Never call time.sleep(). The scheduler controls timing. Sleeping inside tick() wastes the node's entire time budget and delays every node that runs after it.

Always drain your topics. Call recv() on every subscribed topic every tick, even if you do not need the data. Unread messages pile up in the ring buffer, and when you finally read them, you get stale data from potentially seconds ago:

# simplified
def tick(node):
    # CORRECT: always drain, even if you only act on the latest
    scan = node.recv("scan")
    odom = node.recv("odom")

    if scan is not None:
        process(scan)

Do not allocate in the hot path. Creating lists, dicts, or large objects in tick() triggers Python's allocator, which can add milliseconds of jitter. Pre-allocate in init() and reuse:

# simplified
class Processor:
    def __init__(self):
        self.buffer = [0.0] * 360  # Pre-allocate in constructor

    def init(self, node):
        self.result = {"ranges": self.buffer, "count": 0}

    def tick(self, node):
        scan = node.recv("scan")
        if scan:
            # Reuse pre-allocated buffer
            for i, r in enumerate(scan["ranges"]):
                self.buffer[i] = r * 0.01
            self.result["count"] += 1
            node.send("processed", self.result)

Shutdown: `shutdown(node)`

Called once when the scheduler stops -- whether from Ctrl+C, SIGINT, SIGTERM, node.request_stop(), or scheduler.stop(). Nodes shut down in reverse order: the last-added node shuts down first.

# simplified
def shutdown(node):
    # 1. Stop actuators FIRST
    node.send("cmd_vel", {"linear": 0.0, "angular": 0.0})

    # 2. Close hardware connections
    if hasattr(node, "serial") and node.serial:
        node.serial.close()

    # 3. Flush and close files
    if hasattr(node, "log_file") and node.log_file:
        node.log_file.flush()
        node.log_file.close()

    node.log_info("Motor controller shut down safely")

Rules for shutdown():

Stop actuators before closing connections. Send zero velocity before dropping the serial port. Otherwise, the motor holds its last commanded velocity.
Never raise exceptions. If one cleanup step fails, log and continue. Do not let one failure prevent other cleanup:

# simplified
def shutdown(node):
    try:
        send_stop_command()
    except Exception as e:
        node.log_error(f"Failed to stop motors: {e}")
        # Continue cleanup -- don't return early

    try:
        close_serial_port()
    except Exception as e:
        node.log_warning(f"Failed to close serial: {e}")

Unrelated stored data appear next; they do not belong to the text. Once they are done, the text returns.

(* ===== verification/EngineRounds.v ===== *)
(** The rounds of the advance loop, one lemma per way a round can go. *)
From S2P Require Import Prelude Values Domain World StoreApi Rows StoreSpec VerbsData Join Fanout.
From S2P Require Import VerbsEffect Action Registry Retry Engine EngineLemmas EngineStep.

Section EngineRounds.
Context `{StoreSpec St}.
Implicit Types w : World St.

(** The next look at the context finds it alive. *)
Definition live w : Prop := ctx_err (w_polls w) = None.

(** The step a run stands on. *)
Definition current_step_id (d : WorkflowDefinition) (r : SagaRun) : string :=
  if decide (run_CurrentStep r = "") then def_Start d else run_CurrentStep r.

(** The run [id] is stored as [r], which stands on [step] of its definition [d]. *)
Record at_step (id : uuid) w (r : SagaRun) (d : WorkflowDefinition) (step : Step) : Prop := {
  as_row : v_runs (V w) !! id = Some r;
  as_id : run_ID r = id;
  as_def : v_defs (V w) !! run_DefinitionID r = Some d;
  as_step : StepByID d (current_step_id d r) = Some step
}.

Definition dispatchable (r : SagaRun) : Prop :=
  IsTerminal (run_State r) = false ∧ run_State r ≠ RunStatePaused.

(** The events of the dispatch: the start of the saga, and of the step. *)
Definition dispatch_events (r : SagaRun) (step : Step) : list (EventType * string * string) :=
  (if decide (run_State r = RunStatePending) then [(EventSagaStarted, "", "engine")] else []) ++
  [(EventStepDispatched, step_ID step, "engine")].

(** Reading the run at the top of a round. *)
Lemma iter_read c id w r :
  live w → v_runs (V w) !! id = Some r →
  ∃ w1, moved id w r [] w1 r ∧ V w1 = V w ∧
    advance_iter c id w =
    (if IsTerminal (run_State r) then ret (Stop (Ok tt))
     else if decide (run_State r = RunStatePaused) then advance_paused id r
     else advance_step c r) w1.
Proof.
  intros Hl Hr. destruct (ctx_Err w) as [e w1] eqn:E1.
  unfold ctx_Err in E1. rewrite Hl in E1.
  destruct (spec_GetRun id w1) as (w2 & E2 & (Hn & Hc & _ & _ & Ho) & Hv).
  assert (view (w_store w1) = view (w_store w)) as Hv1 by (by simplify_eq).
  rewrite Hv1 in Hv, E2. rewrite (found_Some _ (view (w_store w)) _ r Hr) in E2.
  exists w2. split_and!; [|done|].
  - unfold moved, V. rewrite Hv. split_and!; try done.
    + repeat split; simplify_eq; simpl in *; congruence.
    + exists []. by rewrite app_nil_r.
  - unfold advance_iter, ctx_Err. unfold bind at 1. rewrite Hl. simplify_eq. by mstep E2.
Qed.

(** A round whose tail is known. *)
Lemma iter_moves c id w r i ts r' :
  live w → v_runs (V w) !! id = Some r →
  (∀ w1, moved id w r [] w1 r →
     moves id (if IsTerminal (run_State r) then ret (Stop (Ok tt))
               else if decide (run_State r = RunStatePaused) then advance_paused id r
               else advance_step c r) w1 r i ts r') →
  moves id (advance_iter c id) w r i ts r'.
Proof.
  intros Hl Hr Ht. destruct (iter_read c id w r Hl Hr) as (w1 & M1 & _ & E1).
  destruct (Ht w1 M1) as (w2 & E2 & M2). exists w2. rewrite E1. split; [done|].
  apply (moved_trans _ _ _ [] _ _ _ _ _ M1 M2).
Qed.

(** ** Dispatching *)

(** What follows the dispatch of a step that is not [end]. *)
Definition run_verb (c : Coordinator St) (r : SagaRun) (d : WorkflowDefinition) (step : Step)
    : M (World St) iter :=
  if decide (step_Type step = StepTypeEnd) then
    bind (completeRun (c_publisher c) r step) (λ r, ret (Stop r))
  else
    match c_verbs c !! step_Type step with
    | None => ret (Stop (Err (EMsg ("no handler registered for step type: " +:+ step_Type step))))
    | Some entry =>
        tryi* _ := license_gate c r step entry else id in
        let* outcome := executeStep r step (entry_Handler entry) in
        advance_outcome c r d step outcome
    end.

Definition dispatched (r : SagaRun) (step : Step) : SagaRun :=
  row_UpdateRunState RunStateRunning (step_ID step) r.

Lemma advance_step_dispatch c id w r d step :
  at_step id w r d step →
  ∃ w1, moved id w r (dispatch_events r step) w1 (dispatched r step) ∧
        advance_step c r w = run_verb c r d step w1.
Proof.
  intros [Hr <- Hd Hs].
  destruct (moves_GetDef _ _ d w r Hr Hd) as (w1 & E1 & M1).
  set (start := if decide (run_State r = RunStatePending) then
                  append_engine_event (run_ID r) "" EventSagaStarted "engine" else ret tt).
  assert (∃ w2, start w1 = (tt, w2) ∧
            moved (run_ID r) w1 r (if decide (run_State r = RunStatePending)
              then [(EventSagaStarted, "", "engine")] else []) w2 r) as (w2 & E2 & M2).
  { unfold start. case_decide.
    - apply moves_event. by eapply moved_row.
    - apply moves_ret. by eapply moved_row. }
  destruct (moves_event (run_ID r) (step_ID step) EventStepDispatched "engine" w2 r
              (moved_row _ _ _ _ _ _ M2)) as (w3 & E3 & M3).
  destruct (moves_UpdateRunState (run_ID r) RunStateRunning (step_ID step) w3 r
              (moved_row _ _ _ _ _ _ M3)) as (w4 & E4 & M4).
  exists w4. split.
  - unfold dispatch_events.
    pose proof (moved_trans _ _ _ _ _ _ _ _ _ M1 (moved_trans _ _ _ _ _ _ _ _ _ M2
      (moved_trans _ _ _ _ _ _ _ _ _ M3 M4))) as Hm.
    by rewrite app_nil_r in Hm.
  - unfold advance_step. mstep E1. fold start. mstep E2.
    unfold current_step_id in Hs. rewrite Hs. mstep E3. mstep E4. done.
Qed.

Do not assume tick() ran. The system may shut down between init() and the first tick(). Your shutdown code must handle hardware that was opened but never used.

Reverse-Order Shutdown

Nodes are typically added in dependency order: sensors first, then controllers, then loggers. Reverse-order shutdown means controllers stop motors before sensors disconnect:

# simplified
sensor = horus.Node(name="sensor", ...)      # Added first, shuts down last
controller = horus.Node(name="controller", ...)  # Shuts down second
logger = horus.Node(name="logger", ...)      # Added last, shuts down first

horus.run(sensor, controller, logger)
# Shutdown order: logger -> controller -> sensor

This prevents the scenario where a sensor disconnects while the motor controller is still running with its last received command.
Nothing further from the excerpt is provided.